Schvarzer nació el 25 de octubre de 1938 en el barrio porteño de Parque Patricios. Cursó la escuela primaria en el Bernasconi y el secundario en un colegio industrial de Barracas. “Mi padre deseaba que fuera ingeniero y yo estaba tan dispuesto a complacerlo en esos años que acepté su idea sin que siquiera se me ocurriera reflexionar sobre ella”, cuenta en una breve autobiografía inédita escrita hace algunos meses a pedido de uno de sus discípulos, a la que accedió PáginaI12. En 1956 egresó y se dispuso a estudiar economía, pero en la universidad le exigían rendir todas las materias del bachillerato y un simple análisis de costos y beneficios lo llevó a la Facultad de Ingeniería. “Después de todo, pensé, una cosa era obtener un título y otra podría ser mi profesión en el futuro”, aseguró.

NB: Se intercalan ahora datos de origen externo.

(* ===== verification/Dataflow.v ===== *)
(** * The forward must-analysis shared by the MIR passes

    [definite_initialization] and [verify_affine_ownership] of
    crates/syllog-ir/src/verify.rs (and [insert_function_drops] of
    crates/syllog-compiler/src/mir_lower.rs) run the same round-robin loop over
    the blocks of a function, with a transfer function of their own and, for
    the first, a guard that leaves the entry block alone.  The loop is modelled
    once, with the transfer function and the guard as arguments.

    The interface [MustTransfer] states what the loop needs of a transfer
    function; each pass provides an instance.  From it follow termination, that
    the result is a post-fixed point, and that it is the meet over all paths. *)

From stdpp Require Import base gmap list strings numbers.
From S2P Require Import Prelude Ir Cfg.

Abbreviation incoming_sets := (list (option (gset LocalId))) (only parsing).

(** All local identities of a function, and its parameters. *)
Definition universe (f : MirFunction) : gset LocalId :=
  list_to_set (List.filter (λ l, bool_decide (l ≤ u32_max))
    (N.of_nat <$> seq 0 (length (fn_locals f)))).

Definition parameters (f : MirFunction) : gset LocalId :=
  list_to_set (N.of_nat <$> seq 1 (N.to_nat (parameter_count f))).

(** What the loop needs of a transfer function: it is monotone, and whether a
    local is in its result depends on that local only. *)
Class MustTransfer (transfer : BasicBlock → gset LocalId → gset LocalId) : Prop := {
  transfer_mono b X Y : X ⊆ Y → transfer b X ⊆ transfer b Y;
  transfer_pointwise b l X Y :
    (l ∈ X ↔ l ∈ Y) → l ∈ transfer b X → l ∈ transfer b Y
}.

Section must.
Context (f : MirFunction).
Context (transfer : BasicBlock → gset LocalId → gset LocalId).
Context (guard : nat → bool).
Implicit Types (incoming : incoming_sets) (acc : incoming_sets * bool).

(** ** The loop *)

Definition initial_incoming : incoming_sets :=
  <[0%nat := Some (parameters f)]>
    ((λ r : bool, if r then Some (universe f) else None) <$> reachable_blocks f).

(** One control-flow edge: intersect the successor's set with the outgoing set. *)
Definition merge_into (out : gset LocalId) acc (successor : BlockId) : incoming_sets * bool :=
  let s := N.to_nat successor in
  if bool_decide (length acc.1 ≤ s)%nat || negb (flag (reachable_blocks f) s) || negb (guard s)
  then acc
  else
    let current := mjoin (acc.1 !! s) in
    let merged := (λ c, c ∩ out) <$> current in
    if bool_decide (merged = current) then acc else (<[s := merged]> acc.1, true).
(* ===== verification/VerifySound.v ===== *)
(** * What a verified program satisfies

    The transfer functions of the two analyses meet the interface of
    Dataflow.v; an error-free [verify] is exactly [passes_checks] for every
    function (VerifyTheorems shows what that means); and on such a function the ownership check consumes the
    same locals as the analysis, and reads only locals that are still owned. *)

From stdpp Require Import base gmap list strings numbers.
From S2P Require Import Prelude Ir Cfg Dataflow Verify.

(** ** The transfer functions *)

(** Functions built from insertions and removals of single locals. *)
Definition local_update (g : gset LocalId → gset LocalId) : Prop :=
  (∀ X Y, X ⊆ Y → g X ⊆ g Y) ∧
  (∀ l X Y, (l ∈ X ↔ l ∈ Y) → l ∈ g X → l ∈ g Y).

Lemma local_update_id : local_update (λ X, X).
Proof. split; [done|naive_solver]. Qed.

Lemma local_update_insert l : local_update (λ X, {[l]} ∪ X).
Proof. split; set_solver. Qed.

Lemma local_update_delete l : local_update (λ X, X ∖ {[l]}).
Proof. split; set_solver. Qed.

Lemma local_update_compose g h :
  local_update g → local_update h → local_update (λ X, g (h X)).
Proof.
  intros [Hg Hg'] [Hh Hh']. split; [auto|].
  intros l X Y Hl. apply Hg'. split; apply Hh'; tauto.
Qed.

Lemma local_update_foldl {A} (g : gset LocalId → A → gset LocalId) (l : list A) :
  (∀ x, local_update (λ X, g X x)) → local_update (λ X, foldl g X l).
Proof.
  intros Hg. induction l as [|x l IH]; simpl; [apply local_update_id|].
  by apply (local_update_compose (λ X, foldl g X l) (λ X, g X x)).
Qed.

#[export] Hint Resolve local_update_id local_update_insert local_update_delete : syllog.

Lemma define_statement_update st : local_update (λ X, define_statement X st).
Proof. destruct st as [[l|] r|p]; simpl; auto with syllog. Qed.

Lemma define_terminator_update t : local_update (λ X, define_terminator t X).
Proof. destruct t as [[| | |? ? [l|] ?]|]; simpl; auto with syllog. Qed.

Lemma own_place_update p : local_update (λ X, own_place p X).
Proof. destruct p; simpl; auto with syllog. Qed.

Lemma consume_operand_update o : local_update (λ X, consume_operand X o).
Proof. destruct o; simpl; auto with syllog. Qed.

Lemma consume_rvalue_update r : local_update (λ X, consume_rvalue r X).
Proof.
  destruct r as [| |? lhs rhs|? ? fields|]; simpl;
    auto using consume_operand_update, local_update_foldl with syllog.
  apply (local_update_compose (λ X, consume_operand X rhs) (λ X, consume_operand X lhs));
    apply consume_operand_update.
Qed.

Lemma transfer_statement_update st : local_update (λ X, transfer_statement X st).
Proof.
  destruct st as [p r|p]; simpl; auto with syllog.
  apply (local_update_compose (own_place p)); auto using own_place_update, consume_rvalue_update.
Qed.

Lemma consume_terminator_update t : local_update (λ X, consume_terminator t X).
Proof.
  destruct t as [| |v ? ?|? args p ?]; simpl; auto using consume_operand_update with syllog.
  apply (local_update_compose (own_place p));
    auto using own_place_update, local_update_foldl, consume_operand_update.
Qed.

#[export] Instance define_block_transfer : MustTransfer define_block.
Proof.
  assert (∀ b, local_update (define_block b)) as Hb.
  { intros b. apply (local_update_compose (define_terminator (terminator b)));
      auto using define_terminator_update, local_update_foldl, define_statement_update. }
  split; intros b; apply Hb.
Qed.

#[export] Instance transfer_block_transfer : MustTransfer transfer_block.
Proof.
  assert (∀ b, local_update (transfer_block b)) as Hb.
  { intros b. unfold transfer_block. destruct (terminator b) as [t|];
      [apply (local_update_compose (consume_terminator t))|];
      auto using consume_terminator_update, local_update_foldl, transfer_statement_update. }
  split; intros b; apply Hb.
Qed.

(** ** Definite initialization stays within what is ever initialized *)

Lemma define_statement_grows st X : X ⊆ define_statement X st.
Proof. destruct st as [[] ?|]; simpl; set_solver. Qed.

Lemma define_statements_grow sts X : X ⊆ foldl define_statement X sts.
Proof.
  revert X. induction sts as [|st sts IH]; intros X; simpl; [done|].
  etrans; [apply (define_statement_grows st)|apply IH].
Qed.

Lemma define_block_grows b X : X ⊆ define_block b X.
Proof.
  unfold define_block. etrans; [apply define_statements_grow|].
  destruct (terminator b) as [[| | |? ? [] ?]|]; simpl; set_solver.
Qed.

Lemma foldl_define_grows (bs : list BasicBlock) X : X ⊆ foldl (λ X b, define_block b X) X bs.
Proof.
  revert X. induction bs as [|b bs IH]; intros X; simpl; [done|].
  etrans; [apply define_block_grows|apply IH].
Qed.

Lemma ever_initialized_block f P b X :
  b ∈ fn_blocks f → X ⊆ ever_initialized f P → define_block b X ⊆ ever_initialized f P.
Proof.
  intros Hb HX l Hl. destruct (decide (l ∈ X)) as [|HlX]; [by apply HX|]. clear HX.
  unfold ever_initialized. revert P. induction Hb as [b bs|b c bs Hb IH]; intros P; simpl.
  - apply foldl_define_grows. destruct (decide (l ∈ P)).
    + by apply define_block_grows.
    + eapply transfer_pointwise; [|exact Hl]. done.
  - by apply IH.
Qed.

(** The guard of [definite_initialization] leaves only the entry alone. *)
Lemma entry_guard j : negb (bool_decide (j = 0%nat)) = false → j = 0%nat.
Proof. intros H%negb_false_iff. by apply bool_decide_eq_true in H. Qed.

Lemma definite_initialization_initialized f i D :
  definite_initialization f !! i = Some (Some D) → D ⊆ ever_initialized f (parameters f).
Proof.
  intros HD. pose proof (must_analysis_lookup _ _ _ _ _ HD) as Hr.
  destruct (path_state_exists f define_block i Hr) as [X HX].
  etrans; [eapply (analysis_sound f define_block _ entry_guard); [|exact HX|exact HD]|].
  { intros _. apply define_block_grows. }
  clear HD Hr. induction HX as [|i j b X _ IH Hb _].
  - apply foldl_define_grows.
  - apply ever_initialized_block; [|done]. by eapply list_elem_of_lookup_2.
Qed.

(** ** Error-free verification, component by component *)

Record passes_checks (signatures : gmap DefId MirFunction) (f : MirFunction) : Prop := {
  wf_return : fn_locals f !! 0%nat = Some (return_type f);
  wf_parameters : (N.to_nat (parameter_count f) < length (fn_locals f))%nat;
  wf_entry : (0 < length (fn_blocks f))%nat;
  wf_terminator i b : fn_blocks f !! i = Some b →
    ∃ t, terminator b = Some t ∧
         (∀ s, s ∈ successors t → (N.to_nat s < length (fn_blocks f))%nat) ∧
         (∀ callee args p next, t = TmCall callee args p next → is_Some (signatures !! callee));
  wf_block i b D : fn_blocks f !! i = Some b → definite_initialization f !! i = Some (Some D) →
    verify_block f (u32_of_index i) b signatures D = [];
  wf_ownership i b O : fn_blocks f !! i = Some b → ownership_analysis f !! i = Some (Some O) →
    check_block_ownership f (u32_of_index i) b O (ever_initialized f (parameters f)) = []
}.

Lemma when_nil b e : when b e = [] ↔ b = false.
Proof. by destruct b. Qed.

Lemma verify_targets_nil f signatures :
  verify_targets f signatures = [] ↔
  ∀ i b, fn_blocks f !! i = Some b →
    ∃ t, terminator b = Some t ∧
         (∀ s, s ∈ successors t → (N.to_nat s < length (fn_blocks f))%nat) ∧
         (∀ callee args p next, t = TmCall callee args p next → is_Some (signatures !! callee)).
Proof.
  unfold verify_targets. rewrite concat_imap_nil. apply forall_proper; intros i.
  apply forall_impl_iff; intros b Hb.
  destruct (terminator b) as [t|]; [|naive_solver].
  rewrite app_nil, concat_fmap_nil. split.
  - intros [Ht Hc]. exists t. split; [done|]. split.
    + intros s Hs. apply Ht in Hs. apply when_nil, bool_decide_eq_false in Hs. lia.
    + intros callee args p next ->. apply when_nil, bool_decide_eq_false in Hc.
      by apply not_eq_None_Some.
  - intros (t'&[= <-]&Ht&Hc). split.
    + intros s Hs%Ht. apply when_nil, bool_decide_eq_false. lia.
    + destruct t as [| | |callee args p next]; try done. apply when_nil, bool_decide_eq_false.
      apply not_eq_None_Some. by eapply Hc.
Qed.

Lemma imap_mjoin_nil {A} (bs : list BasicBlock) (table : list (option A))
    (g : nat → BasicBlock → A → errors) :
  concat (imap (λ i b, match mjoin (table !! i) with None => [] | Some x => g i b x end) bs) = [] ↔
  ∀ i b x, bs !! i = Some b → table !! i = Some (Some x) → g i b x = [].
Proof.
  rewrite concat_imap_nil. split.
  - intros H i b x Hb Hx. specialize (H i b Hb). by rewrite Hx in H.
  - intros H i b Hb. destruct (table !! i) as [[x|]|] eqn:Hx; simpl; eauto.
Qed.

Lemma verify_function_nil f signatures :
  verify_function f signatures = [] ∧ verify_affine_ownership f = [] ↔ passes_checks signatures f.
Proof.
  unfold verify_function, verify_affine_ownership. split.
  - destruct (fn_locals f) as [|local0 ls] eqn:El; [by intros []|].
    destruct (fn_blocks f) as [|b0 bs] eqn:Eb; [by intros []|]. rewrite <-Eb, <-El.
    intros [[Hret%when_nil%bool_decide_eq_false Hrest]%app_nil Hown].
    case_bool_decide as Hp; [done|]. apply app_nil in Hrest as [Ht Hblk].
    apply dec_stable in Hret. split.
    + rewrite El. by simpl; f_equal.
    + lia.
    + rewrite Eb. simpl. lia.
    + by apply verify_targets_nil.
    + by apply imap_mjoin_nil.
    + by apply imap_mjoin_nil.
  - intros [Hret Hp He Ht Hb Ho].
    destruct (fn_locals f) as [|local0 ls] eqn:El; [done|].
    destruct (fn_blocks f) as [|b0 bs] eqn:Eb; [simpl in He; lia|]. rewrite <-Eb, <-El in *.
    rewrite El in Hret. simpl in Hret. simplify_eq. split.
    + rewrite app_nil, when_nil. split; [by apply bool_decide_eq_false_2; intros []|].
      rewrite bool_decide_eq_false_2 by lia. rewrite app_nil. split.
      * by apply verify_targets_nil.
      * by apply imap_mjoin_nil.
    + by apply imap_mjoin_nil.
Qed.

Lemma verify_ok p :
  verify p = Ok tt ↔ ∀ f, f ∈ functions p → passes_checks (signatures_of (functions p)) f.
Proof.
  unfold verify, program_errors. rewrite errors_result_ok, concat_fmap_nil.
  apply forall_impl_iff; intros f Hf.
  rewrite <-verify_function_nil. apply app_nil.
Qed.

Lemma signatures_of_lookup fs id f :
  signatures_of fs !! id = Some f → f ∈ fs ∧ fn_id f = id.
Proof.
  unfold signatures_of.
  assert (∀ m : gmap DefId MirFunction, foldl (λ m f, <[fn_id f := f]> m) m fs !! id = Some f →
    m !! id = Some f ∨ (f ∈ fs ∧ fn_id f = id)) as H.
  { induction fs as [|g fs IH]; intros m; simpl; [auto|]. intros [Hm|[]]%IH.
    - apply lookup_insert_Some in Hm as [[? <-]|[? ?]]; [right|by left].
      split; [by constructor|done].
    - right. split; [by constructor|done]. }
  intros [?%lookup_empty_Some|]%H; done.
Qed.

(** ** Reads, moves and drops of an error-free block *)

Section reads.
Context (f : MirFunction) (block : BlockId) (initialized : gset LocalId).
Implicit Types D O : gset LocalId.

Lemma verify_local_use_nil l D :
  verify_local_use f block l D = [] ↔ (N.to_nat l < length (fn_locals f))%nat ∧ l ∈ D.
Proof.
  unfold verify_local_use. case_bool_decide; [|naive_solver].
  rewrite when_nil, bool_decide_eq_false. split; [intros ?%dec_stable; done|naive_solver].
Qed.

Lemma check_read_nil l consume O O' :
  check_read f block l consume O initialized = (O', []) →
  O' = (if consume then O ∖ {[l]} else O) ∧ (l ∈ initialized → l ∈ O).
Proof.
  unfold check_read. destruct (_ && _) eqn:E; intros H; simplify_eq. split; [done|].
  intros Hi. apply andb_false_iff in E as [E%bool_decide_eq_false|E%bool_decide_eq_false].
  - by apply dec_stable.
  - done.
Qed.

(** The local an operand reads. *)
Definition operand_reads (o : Operand) : option LocalId :=
  match o with OpConstant _ => None | OpCopy l | OpMove l => Some l end.

Lemma check_operand_nil o O O' :
  check_operand_ownership f block o O initialized = (O', []) →
  O' = consume_operand O o ∧ (∀ l, operand_reads o = Some l → l ∈ initialized → l ∈ O).
Proof.
  destruct o as [c|l|l]; simpl.
  - intros [= <-]. naive_solver.
  - destruct (check_read _ _ _ _ _ _) as [O1 e] eqn:E. intros [= <- [-> _]%app_nil].
    apply check_read_nil in E. naive_solver.
  - intros E%check_read_nil. naive_solver.
Qed.

Lemma check_operands_cons o os O O' :
  check_operands_ownership f block (o :: os) O initialized = (O', []) →
  check_operand_ownership f block o O initialized = (consume_operand O o, []) ∧
  check_operands_ownership f block os (consume_operand O o) initialized = (O', []).
Proof.
  simpl. destruct (check_operand_ownership _ _ _ _ _) as [O1 e1] eqn:E1.
  destruct (check_operands_ownership _ _ _ _ _) as [O2 e2] eqn:E2.
  intros [= <- [-> ->]%app_nil].
  destruct (check_operand_nil _ _ _ E1) as [-> _]. done.
Qed.

Lemma check_operands_nil os O O' :
  check_operands_ownership f block os O initialized = (O', []) →
  O' = foldl consume_operand O os.
Proof.
  revert O. induction os as [|o os IH]; intros O; [by intros [= <-]|].
  intros [_ H]%check_operands_cons. by apply IH.
Qed.

Lemma check_rvalue_nil r O O' :
  check_rvalue_ownership f block r O initialized = (O', []) → O' = consume_rvalue r O.
Proof.
  destruct r as [m p|o|op lhs rhs|ty d fields|o]; simpl.
  - by intros []%check_read_nil.
  - by intros []%check_operand_nil.
  - intros H. by apply (check_operands_nil [lhs; rhs]) in H.
  - apply check_operands_nil.
  - by intros []%check_operand_nil.
Qed.

Lemma check_statement_nil st O O' :
  check_statement_ownership f block st O initialized = (O', []) → O' = transfer_statement O st.
Proof.
  destruct st as [p r|p]; simpl; [|by intros [= <- _]].
  destruct (check_rvalue_ownership _ _ _ _ _) as [O1 e] eqn:E.
  destruct p as [l|base field]; simpl.
  - intros [= <- [-> _]%app_nil]. by apply check_rvalue_nil in E as ->.
  - intros [= <- ->]. by apply check_rvalue_nil in E as ->.
Qed.

Lemma check_statements_cons st sts O O' :
  check_statements_ownership f block (st :: sts) O initialized = (O', []) →
  check_statement_ownership f block st O initialized = (transfer_statement O st, []) ∧
  check_statements_ownership f block sts (transfer_statement O st) initialized = (O', []).
Proof.
  simpl. destruct (check_statement_ownership _ _ _ _ _) as [O1 e1] eqn:E1.
  destruct (check_statements_ownership _ _ _ _ _) as [O2 e2] eqn:E2.
  intros [= <- [-> ->]%app_nil]. pose proof (check_statement_nil _ _ _ E1) as ->. done.
Qed.

Lemma check_terminator_nil t O O' :
  check_terminator_ownership f block t O initialized = (O', []) → O' = consume_terminator t O.
Proof.
  destruct t as [|target|v targets otherwise|callee args p next]; simpl.
  - by intros []%check_read_nil.
  - by intros [= <-].
  - by intros []%check_operand_nil.
  - destruct (check_operands_ownership _ _ _ _ _) as [O1 e] eqn:E. intros [= <- ->].
    by apply check_operands_nil in E as ->.
Qed.

(** Definitions made by error-free statements. *)
Lemma verify_statement_nil st D D' :
  verify_statement f block st D = (D', []) → D' = define_statement D st.
Proof.
  destruct st as [p r|p]; simpl; [|by intros [= <- _]].
  destruct (verify_rvalue _ _ _ _) as [ty e1]. unfold place_type.
  destruct (local_type f (place_local p)) as [t|].
  - destruct p; simpl; by intros [= <- _].
  - intros [= <- [_ ?]%app_nil]. done.
Qed.

Lemma verify_statements_cons st sts D D' :
  verify_statements f block (st :: sts) D = (D', []) →
  verify_statement f block st D = (define_statement D st, []) ∧
  verify_statements f block sts (define_statement D st) = (D', []).
Proof.
  simpl. destruct (verify_statement _ _ _ _) as [D1 e1] eqn:E1.
  destruct (verify_statements _ _ _ _) as [D2 e2] eqn:E2.
  intros [= <- [-> ->]%app_nil]. pose proof (verify_statement_nil _ _ _ E1) as ->. done.
Qed.
End reads.
(** * Sample MIR programs

    Small programs used as concrete inputs: [sample_program] exercises calls,
    switches, aggregates, moves and drops; the others isolate one behaviour
    each. *)

Open Scope string_scope.
Open Scope N_scope.

Definition main_id : DefId := {| module := 0; index := 0 |}.
Definition choose_id : DefId := {| module := 0; index := 1 |}.
Definition option_id : DefId := {| module := 0; index := 2 |}.

(** A block with its terminator. *)
Definition block_of (sts : list Statement) (t : Terminator) : BasicBlock :=
  {| statements := sts; terminator := Some t |}.

Definition assign_local (l : LocalId) (r : Rvalue) : Statement := StAssign (PLocal l) r.

(** [choose(c) = if c { 40 } else { 1 }] *)
Definition choose_function : MirFunction := {|
  fn_id := choose_id; parameter_count := 1; return_type := TyI64;
  fn_locals := [TyI64; TyBool];
  fn_blocks :=
    [block_of [] (TmSwitchInt (OpCopy 1) [(0, 2)] 1);
     block_of [assign_local 0 (RvUse (OpConstant (CI64 40)))] (TmGoto 3);
     block_of [assign_local 0 (RvUse (OpConstant (CI64 1)))] (TmGoto 3);
     block_of [] TmReturn]
|}.

(** Builds and drops a string, reads an aggregate's discriminant, calls
    [choose] and returns [choose(true) + 2]. *)
Definition sample_main : MirFunction := {|
  fn_id := main_id; parameter_count := 0; return_type := TyI64;
  fn_locals := [TyI64; TyString; TyAggregate option_id; TyU64; TyBool];
  fn_blocks :=
    [block_of
       [assign_local 1 (RvUse (OpConstant (CString "hello")));
        StDrop (PLocal 1);
        assign_local 2 (RvAggregate option_id 1 [OpConstant (CI64 5)]);
        assign_local 3 (RvDiscriminant (OpMove 2));
        assign_local 4 (RvBinary BEqual (OpCopy 3) (OpConstant (CU64 1)))]
       (TmCall choose_id [OpCopy 4] (PLocal 0) 1);
     block_of [assign_local 0 (RvBinary BAdd (OpCopy 0) (OpConstant (CI64 2)))] TmReturn]
|}.

Definition sample_program : MirProgram :=
  {| functions := [sample_main; choose_function]; entry := Some main_id |}.

(** One function without parameters or further locals. *)
Definition single (ty : MirType) (locals : list MirType) (blocks : list BasicBlock) : MirProgram :=
  {| functions := [{| fn_id := main_id; parameter_count := 0; return_type := ty;
                      fn_locals := ty :: locals; fn_blocks := blocks |}];
     entry := Some main_id |}.

(** [loop {}] *)
Definition loop_program : MirProgram := single TyUnit [] [block_of [] (TmGoto 0)].

(** [_0 = true + false] *)
Definition bool_add_program : MirProgram :=
  single TyBool []
    [block_of [assign_local 0 (RvBinary BAdd (OpConstant (CBool true)) (OpConstant (CBool false)))]
       TmReturn].

(** [_0 = discriminant(true)] *)
Definition bool_discriminant_program : MirProgram :=
  single TyU64 []
    [block_of [assign_local 0 (RvDiscriminant (OpConstant (CBool true)))] TmReturn].

(** Writes a field of a local that holds nothing. *)
Definition empty_field_program : MirProgram :=
  single TyUnit [TyAggregate option_id]
    [block_of [StAssign (PField 1 0) (RvUse (OpConstant CUnit));
               assign_local 0 (RvUse (OpConstant CUnit))] TmReturn].

(** [_0 = 9223372036854775807 + 1] *)
Definition overflow_program : MirProgram :=
  single TyI64 []
    [block_of [assign_local 0 (RvBinary BAdd (OpConstant (CI64 9223372036854775807))
                                 (OpConstant (CI64 1)))] TmReturn].

(** Moves a string twice. *)
Definition double_move_program : MirProgram :=
  single TyString [TyString]
    [block_of [assign_local 1 (RvUse (OpConstant (CString "s")));
               assign_local 0 (RvUse (OpMove 1)); StDrop (PLocal 0);
               assign_local 0 (RvUse (OpMove 1))] TmReturn].

Definition small_limits : InterpreterLimits :=
  {| max_instructions := 50; max_call_depth := 8; max_allocated_bytes := 1000;
     max_output_bytes := 0 |}.

(** A limit that the saturating instruction counter never passes. *)
Definition unlimited : InterpreterLimits :=
  {| max_instructions := u64_max; max_call_depth := 8; max_allocated_bytes := 1000;
     max_output_bytes := 0 |}.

Ingresó en abril de 1957 y en diciembre de 1962 ya se había recibido, pese a haber tenido que completar el servicio militar en 1961.
Sus primeros pasos en la militancia estudiantil fueron en una agrupación de izquierda y uno de sus primeros referentes académicos fue el intelectual marxista Milcíades Peña, con quien participó en la revista Fichas de Investigación Económica y Social. Pese a ello, siempre mantuvo una prudente distancia de las corrientes marxistas. “Si por marxismo se entiende una lectura congelada, dogmática y rutinaria de los textos de aquel pensador, yo no soy marxista. Al fin y al cabo el propio Marx afirmó lo mismo al fin de su vida al ver cómo usaban y abusaban de sus teorías”, sostuvo. Por ese motivo, contó que no le gustaba utilizar los términos plusvalía, leyes inmanentes y lucha de clases, “que sólo sirven para obtener la patente de pensador revolucionario”.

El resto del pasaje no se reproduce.